Property buyers are flocking to one Australian state, leaving it largely unaffected by the halt to overseas migration, industry experts say.

Sydney’s apartment market is recovering better than expected after suffering from migration loss, with data suggesting the pre-existing underlying unit shortage was greater than previously thought, the Housing Industry of Australia says.

But Queensland has topped its overall property market performance scorecard for the first time since 2007, thanks to interstate migrants flocking to the Sunshine State.

With building activity continuing to boom across the nation, it had been hard to pick just one jurisdiction outperforming the pack, economist Tom Devitt said.

“Interstate migration has offset some of the loss of overseas migration in Queensland, unlike other east coast states,” he said on Friday.

“More than twice the number of interstate migrants are heading to Queensland than the average of the past decade.

“Other states have also seen a rise in interstate migration but none as strong as Queensland.”

South Australia and Tasmania also benefited from interstate migration and are experiencing record volumes of building activity, ranking second and third.

Mr Devitt said the biggest improver had been Western Australia, jumping from the bottom of the table into fifth place in less than a year after the state’s exodus of residents reversed.

At the other end of the spectrum, Victoria had suffered greatly from the loss of overseas migrants, pushing it down to seventh place, with unit approvals and commencements plunging more than 40 per cent below their decade averages.

“A surprise has been the strength of the apartment market in NSW,” Mr Devitt said.

“Multi-unit commencements in Sydney returned to pre-pandemic levels and recent approvals support this upward trend.

“The number of medium density units gaining approval in NSW has also reached a 25-year high.

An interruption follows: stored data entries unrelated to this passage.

(* ===== verification/TokenEndpoint.v ===== *)
(** * The token endpoint: [internal/oidc/token.go], [device.go],
      [tokenexchange.go], [ciba.go], [jwtbearer.go]

    The endpoint's ladder and its eight grants, and the device authorization
    endpoint.  A request runs at one instant, [now]; the code reads the clock
    more than once. *)

From Stdlib Require Import String Ascii ZArith Lia.
From stdpp Require Import base numbers list sorting strings gmap.
From S2P Require Import Prelude GoText Digest Base64 Json Model Runtime Roles PasswordAuth Token AuthStore Httpx DeviceStore Handler Dpop.

Local Open Scope Z_scope.

Module TokenEndpoint.
Import Model Store Httpx Json Handler.

Definition grantPassword : string := "password".
Definition grantRefreshToken : string := "refresh_token".
Definition grantClientCredentials : string := "client_credentials".
Definition grantAuthorizationCode : string := "authorization_code".
Definition grantDeviceCode : string := "urn:ietf:params:oauth:grant-type:device_code".
Definition grantCIBA : string := "urn:openid:params:grant-type:ciba".
Definition grantTokenExchange : string := "urn:ietf:params:oauth:grant-type:token-exchange".
Definition grantJWTBearer : string := "urn:ietf:params:oauth:grant-type:jwt-bearer".

(** The switch's one long case. *)
Definition supported_grants : list string :=
  [grantPassword; grantRefreshToken; grantClientCredentials; grantAuthorizationCode;
   grantDeviceCode; grantCIBA; grantTokenExchange; grantJWTBearer].

Definition descMissingCode : string := "Missing parameter: code".
Definition descCodeNotValid : string := "Code not valid".
Definition descIncorrectRedirect : string := "Incorrect redirect_uri".
Definition descDifferentClient : string := "Auth error: Found different client_id in clientSession".
Definition descVerifierMissing : string := "PKCE code verifier not specified".
Definition descVerifierUnexpected : string :=
  "PKCE code verifier specified but challenge not present in authorization".
Definition descVerifierMalformed : string := "PKCE verification failed: Invalid code verifier".
Definition descVerifierMismatch : string := "PKCE verification failed: Code mismatch".
Definition descAccountDisabled : string := "Account disabled".
Definition descAccountNotSetUp : string := "Account is not fully set up".
Definition descDuplicatedParameter : string := "duplicated parameter".
Definition passwordCredentialType : string := "password".

(** ** PKCE *)

Definition challenge_char (r : Z) : bool :=
  between 65 r 90 || between 97 r 122 || between 48 r 57
  || (r =? 45) || (r =? 46) || (r =? 95) || (r =? 126).

Definition validCodeChallenge (challenge : string) : bool :=
  let b := bytes_of_string challenge in
  if (length b <? 43)%nat || (128 <? length b)%nat then false
  else forallb challenge_char (runes b).

Definition codeChallengeFor (verifier method : string) : string :=
  if negb (String.eqb method "S256") then verifier
  else Base64.EncodeToString (Digest.sha256 (bytes_of_string verifier)).

(** [Some] description is a refusal. *)
Definition checkCodeVerifier (code : AuthStore.authCode) (form : Values) : option string :=
  let verifier := Get form "code_verifier" in
  let given := present form "code_verifier" in
  if String.eqb (AuthStore.code_CodeChallenge code) "" then
    if given then Some descVerifierUnexpected else None
  else if negb given then Some descVerifierMissing
  else if negb (validCodeChallenge verifier) then Some descVerifierMalformed
  else if negb (String.eqb (codeChallengeFor verifier (AuthStore.code_CodeChallengeMethod code))
                  (AuthStore.code_CodeChallenge code))
  then Some descVerifierMismatch
  else None.

(** ** Lifespans *)

Definition millis (t : Z) : Z := t / 1000000.
Definition UnixMilli (ms : Z) : Z := ms * 1000000.

Definition accessLifespan (realm : Realm) (c : Client) : Z :=
  match ParseInt (attr (client_Attributes c) "access.token.lifespan") with
  | Some seconds => if seconds <=? 0 then realm_AccessTokenLifespan realm else seconds_duration seconds
  | None => realm_AccessTokenLifespan realm
  end.

(** ** Bodies *)

Record tokenResponse := {
  tr_AccessToken : string; tr_ExpiresIn : Z; tr_RefreshExpiresIn : Z; tr_RefreshToken : string;
  tr_TokenType : string; tr_IDToken : string; tr_NotBeforePolicy : Z; tr_SessionState : string;
  tr_Scope : string
}.

Definition tokenResponse_json (t : tokenResponse) : json :=
  Token.object
    [ ("access_token"%string, Some (JStr (tr_AccessToken t)))
    ; ("expires_in"%string, Some (JInt (tr_ExpiresIn t)))
    ; ("refresh_expires_in"%string, Some (JInt (tr_RefreshExpiresIn t)))
    ; ("refresh_token"%string, Token.nonempty (tr_RefreshToken t))
    ; ("token_type"%string, Some (JStr (tr_TokenType t)))
    ; ("id_token"%string, Token.nonempty (tr_IDToken t))
    ; ("not-before-policy"%string, Some (JInt (tr_NotBeforePolicy t)))
    ; ("session_state"%string, Token.nonempty (tr_SessionState t))
    ; ("scope"%string, Some (JStr (tr_Scope t))) ].

Definition exchangeResponse_json (access : string) (expiresIn : Z) (sessionState scope issuedType : string)
  : json :=
  JObj
    [ ("access_token"%string, JStr access); ("expires_in"%string, JInt expiresIn);
      ("refresh_expires_in"%string, JInt 0); ("token_type"%string, JStr "Bearer");
      ("not-before-policy"%string, JInt 0); ("session_state"%string, JStr sessionState);
      ("scope"%string, JStr scope); ("issued_token_type"%string, JStr issuedType) ].

Section endpoint.
Context `{Jo : Jose, !DPoPJose} {St : Type}
  `{!RealmRepo St, !ClientRepo St, !KeyManager St, RoleTable St, !ClientScopeRepo St,
    !UserRepo St, !SessionRepo St}.
Context (IDKey : bytes -> bytes -> Z -> Z -> Z -> Z -> option bytes).
Context (issuerBase : string) (now : Z).

#[local] Abbreviation HS := (H St).

(** ** Sessions and tokens *)

(** A failed call is [Err]; the client session is written after the user
    session. *)
Definition startSession (realm : Realm) (client : Client) (user : User) (scope : string)
  : HS (sres UserSession) :=
  let nowMs := millis now in
  let! id := draw fresh_id in
  let session :=
    {| session_ID := id; session_RealmID := realm_ID realm; session_UserID := user_ID user;
       session_Username := user_Username user; session_StartedAt := nowMs; session_LastRefresh := nowMs;
       session_ExpiresAt := nowMs + Z.quot (realm_RefreshTokenLifespan realm) 1000000 |} in
  let! r := store_write (fun st => CreateUserSession st session) in
  match r with
  | Err e => ret (Err e)
  | Ok _ =>
      let! id := draw fresh_id in
      let clientSession :=
        {| clientsession_ID := id; clientsession_UserSessionID := session_ID session;
           clientsession_ClientID := client_ID client; clientsession_Scope := scope;
           clientsession_StartedAt := nowMs |} in
      let! r := store_write (fun st => CreateClientSession st clientSession) in
      match r with
      | Err e => ret (Err e)
      | Ok _ => ret (Ok session)
      end
  end.

Definition writeTokens (realm : Realm) (client : Client) (user : User) (session : UserSession)
    (scope : string) (k : Keys.RealmKeys) (serviceAccount : bool) (authTime : Z) (nonce jkt : string)
  : HS unit :=
  let! w := get in
  match tokenRoles (w_store w) realm client user scope with
  | Err _ => internalError
  | Ok (realmRoles, clientRoles) =>
      let accessLife := accessLifespan realm client in
      let issuer := {| Token.iss_Keys := k; Token.iss_Issuer := realmIssuer issuerBase (realm_Name realm) |} in
      let! set := draw (Token.Issue issuer
        {| Token.rq_Client := client; Token.rq_User := user; Token.rq_UserSession := session;
           Token.rq_Scope := scope; Token.rq_RealmRoles := realmRoles;
           Token.rq_ClientRoles := clientRoles; Token.rq_AccessLife := accessLife;
           Token.rq_RefreshLife := realm_RefreshTokenLifespan realm;
           Token.rq_IncludeIDToken := hasScope scope "openid"; Token.rq_AuthTime := authTime;
           Token.rq_Nonce := nonce; Token.rq_Thumbprint := jkt |} now) in
      match set with
      | Err _ => internalError
      | Ok set =>
          answer (fun w => WriteJSON w 200 (tokenResponse_json
            {| tr_AccessToken := Token.AccessToken set; tr_ExpiresIn := whole_seconds accessLife;
               tr_RefreshExpiresIn :=
                 if serviceAccount then 0 else whole_seconds (realm_RefreshTokenLifespan realm);
               tr_RefreshToken := if serviceAccount then "" else Token.RefreshToken set;
               tr_TokenType := Dpop.tokenTypeFor jkt; tr_IDToken := Token.IDToken set;
               tr_NotBeforePolicy := 0;
               tr_SessionState := if serviceAccount then "" else session_ID session;
               tr_Scope := scope |}))
      end
  end.

(** ** The authorization code grant *)

Definition writeCodeNotValid {A} : HS A := oauthError 400 "invalid_grant" descCodeNotValid.

Definition authorizationCodeGrant (form : Values) (realm : Realm) (client : Client) (k : Keys.RealmKeys)
    (jkt : string) : HS unit :=
  if negb (present form "code") then oauthError 400 "invalid_request" descMissingCode
  else
    let! w := get in
    let '(code, auth) := AuthStore.spendCode (w_auth w) now (realm_Name realm) (Get form "code") in
    do! put_auth auth in
    match code with
    | None => writeCodeNotValid
    | Some code =>
        if negb (String.eqb (Get form "redirect_uri") (AuthStore.code_RedirectURI code))
        then oauthError 400 "invalid_grant" descIncorrectRedirect
        else if negb (String.eqb (AuthStore.code_ClientUUID code) (client_ID client))
        then oauthError 400 "invalid_grant" descDifferentClient
        else match checkCodeVerifier code form with
        | Some desc => oauthError 400 "invalid_grant" desc
        | None =>
            let! x := store_read (fun st => UserSessionByID st (realm_ID realm) (AuthStore.code_SessionID code)) in
            let! session := found_or x writeCodeNotValid in
            let! x := store_read (fun st => UserByID st (realm_ID realm) (AuthStore.code_UserID code)) in
            let! user := found_or x writeCodeNotValid in
            writeTokens realm client user session (AuthStore.code_Scope code) k false
              (UnixMilli (session_StartedAt session)) (AuthStore.code_Nonce code) jkt
        end
    end.

(** ** The password grant *)

Definition writeInvalidUserCredentials {A} : HS A :=
  oauthError 400 "invalid_grant" "Invalid user credentials".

“This is a very strong result given the adverse impact of the decline in overseas migration. It suggests that the underlying shortage of apartments in Sydney was greater than previously thought.”

ABS data released earlier this week showed more than 60,000 people departed Sydney and Melbourne to other parts of the country in the 12 months to March.

HIA chief economist Tim Reardon said that was part of the general exodus to regional areas as the population shifted towards lower density locations.

Mr Reardon said the trend had particularly compounded Victoria’s loss of overseas migration, which had underwritten the state’s economic growth for the past decade.

In the latest Statement on Monetary Policy released in full on Friday, the Reserve Bank of Australia noted rents had soared in regional areas and smaller cities since the September quarter, but apartment markets in Sydney and Melbourne – key markets for international students – went backwards.

The central bank said those big city unit markets had began to stabilise, leaving advertised unit rents 8 per cent below pre-pandemic levels in Melbourne and 2 per cent below in Sydney.